*** Opening of Records ***

Lemma at_toks_space buf s ts : (s < length buf)%nat -> strchr whitespace (ch buf s) = true -> at_toks buf (S s) ts -> at_toks buf s ts.
Proof.
  intros Hs Hw H. destruct ts; destruct H as [H1 H2]; (split; [lia|]); rewrite (skip_ws_space buf s Hs Hw); exact H2.
Qed.

Lemma ch_app pre l i : ch (pre ++ l) (length pre + i) = default 0 (l !! i).
Proof. unfold ch. by rewrite lookup_app_r, Nat.add_comm, Nat.add_sub by lia. Qed.

Lemma symbol_facts k : strchr symbols k = true ->
  k <> 0 /\ strchr whitespace k = false /\ (strchr [124; 40; 41; 59; 38; 60] k = true \/ k = 62 /\ strchr [124; 40; 41; 59; 38; 60] k = false).
Proof.
  unfold symbols. intros H. rewrite !strchr_cons, strchr_nil, !orb_true_iff, !Z.eqb_eq in H.
  repeat destruct H as [-> |H]; try done; (split; [done|]; split; [reflexivity|]); first [left; reflexivity|right; split; reflexivity].
Qed.

Lemma word_facts c : word_char c = true -> strchr symbols c = false /\ strchr whitespace c = false.
Proof. unfold word_char. intros [H1 H2]%andb_true_iff. by rewrite negb_true_iff in H1, H2. Qed.

(** A token followed by a blank. *)
Lemma tok_start buf q t : valid_tok t -> (forall i, (i < length (tok_text t))%nat -> ch buf (q + i) = tok_text t !!! i) ->
  ch buf (q + length (tok_text t)) = 32 -> (q + length (tok_text t) < length buf)%nat ->
  strchr whitespace (ch buf q) = false /\ ch buf q <> 0 /\ strchr symbols (ch buf q) = starts symbols t /\
  (forall l, starts l t = starts symbols t && strchr l (ch buf q)) /\ token buf q = (kind t, (q + length (tok_text t))%nat).
Proof.
  intros Ht Hch Hsp Hl. destruct t as [w|k]; cbn [tok_text valid_tok starts kind] in *.
  - destruct Ht as [Hne Hw]. assert (forall i, (i < length w)%nat -> word_char (ch buf (q + i)) = true /\ ch buf (q + i) <> 0) as Hall.
    { intros i Hi. rewrite Hch by done. apply Hw. by apply list_elem_of_lookup_total_2. }
    assert (0 < length w)%nat as H0 by (destruct w; [done|simpl; lia]). destruct (Hall 0%nat H0) as [W0 C0]. rewrite Nat.add_0_r in W0, C0.
    destruct (word_facts _ W0) as [S1 S2]. split_and!; try done. unfold token. replace (ch buf q =? 0) with false by lia.
    unfold symbols in S1. rewrite !strchr_cons, strchr_nil, !orb_false_iff in S1. destruct S1 as (X1 & X2 & X3 & X4 & X5 & X6 & X7 & _).
    rewrite !strchr_cons, strchr_nil, X1, X2, X3, X4, X5, X6, X7. cbn [orb]. f_equal. apply skip_exact; [lia| |by rewrite Hsp].
    intros i Hi. replace i with (q + (i - q))%nat by lia. apply Hall. lia.
  - specialize (Hch 0%nat ltac:(simpl; lia)). rewrite Nat.add_0_r in Hch. cbn in Hch. rewrite Hch. cbn [length] in *. rewrite Nat.add_1_r in *.
    destruct (symbol_facts k Ht) as (H1 & H2 & H3). rewrite Ht. split_and!; try done. unfold token. rewrite Hch. replace (k =? 0) with false by lia.
    destruct H3 as [-> |[-> ->]]; [done|]. by rewrite Hsp.
Qed.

*** Close of Records ***

The task: Please write out each entry shown above exactly as given.

Worked solution:
Lemma at_toks_space buf s ts : (s < length buf)%nat -> strchr whitespace (ch buf s) = true -> at_toks buf (S s) ts -> at_toks buf s ts.
Proof.
  intros Hs Hw H. destruct ts; destruct H as [H1 H2]; (split; [lia|]); rewrite (skip_ws_space buf s Hs Hw); exact H2.
Qed.

Lemma ch_app pre l i : ch (pre ++ l) (length pre + i) = default 0 (l !! i).
Proof. unfold ch. by rewrite lookup_app_r, Nat.add_comm, Nat.add_sub by lia. Qed.

Lemma symbol_facts k : strchr symbols k = true ->
  k <> 0 /\ strchr whitespace k = false /\ (strchr [124; 40; 41; 59; 38; 60] k = true \/ k = 62 /\ strchr [124; 40; 41; 59; 38; 60] k = false).
Proof.
  unfold symbols. intros H. rewrite !strchr_cons, strchr_nil, !orb_true_iff, !Z.eqb_eq in H.
  repeat destruct H as [-> |H]; try done; (split; [done|]; split; [reflexivity|]); first [left; reflexivity|right; split; reflexivity].
Qed.

Lemma word_facts c : word_char c = true -> strchr symbols c = false /\ strchr whitespace c = false.
Proof. unfold word_char. intros [H1 H2]%andb_true_iff. by rewrite negb_true_iff in H1, H2. Qed.

(** A token followed by a blank. *)
Lemma tok_start buf q t : valid_tok t -> (forall i, (i < length (tok_text t))%nat -> ch buf (q + i) = tok_text t !!! i) ->
  ch buf (q + length (tok_text t)) = 32 -> (q + length (tok_text t) < length buf)%nat ->
  strchr whitespace (ch buf q) = false /\ ch buf q <> 0 /\ strchr symbols (ch buf q) = starts symbols t /\
  (forall l, starts l t = starts symbols t && strchr l (ch buf q)) /\ token buf q = (kind t, (q + length (tok_text t))%nat).
Proof.
  intros Ht Hch Hsp Hl. destruct t as [w|k]; cbn [tok_text valid_tok starts kind] in *.
  - destruct Ht as [Hne Hw]. assert (forall i, (i < length w)%nat -> word_char (ch buf (q + i)) = true /\ ch buf (q + i) <> 0) as Hall.
    { intros i Hi. rewrite Hch by done. apply Hw. by apply list_elem_of_lookup_total_2. }
    assert (0 < length w)%nat as H0 by (destruct w; [done|simpl; lia]). destruct (Hall 0%nat H0) as [W0 C0]. rewrite Nat.add_0_r in W0, C0.
    destruct (word_facts _ W0) as [S1 S2]. split_and!; try done. unfold token. replace (ch buf q =? 0) with false by lia.
    unfold symbols in S1. rewrite !strchr_cons, strchr_nil, !orb_false_iff in S1. destruct S1 as (X1 & X2 & X3 & X4 & X5 & X6 & X7 & _).
    rewrite !strchr_cons, strchr_nil, X1, X2, X3, X4, X5, X6, X7. cbn [orb]. f_equal. apply skip_exact; [lia| |by rewrite Hsp].
    intros i Hi. replace i with (q + (i - q))%nat by lia. apply Hall. lia.
  - specialize (Hch 0%nat ltac:(simpl; lia)). rewrite Nat.add_0_r in Hch. cbn in Hch. rewrite Hch. cbn [length] in *. rewrite Nat.add_1_r in *.
    destruct (symbol_facts k Ht) as (H1 & H2 & H3). rewrite Ht. split_and!; try done. unfold token. rewrite Hch. replace (k =? 0) with false by lia.
    destruct H3 as [-> |[-> ->]]; [done|]. by rewrite Hsp.
Qed.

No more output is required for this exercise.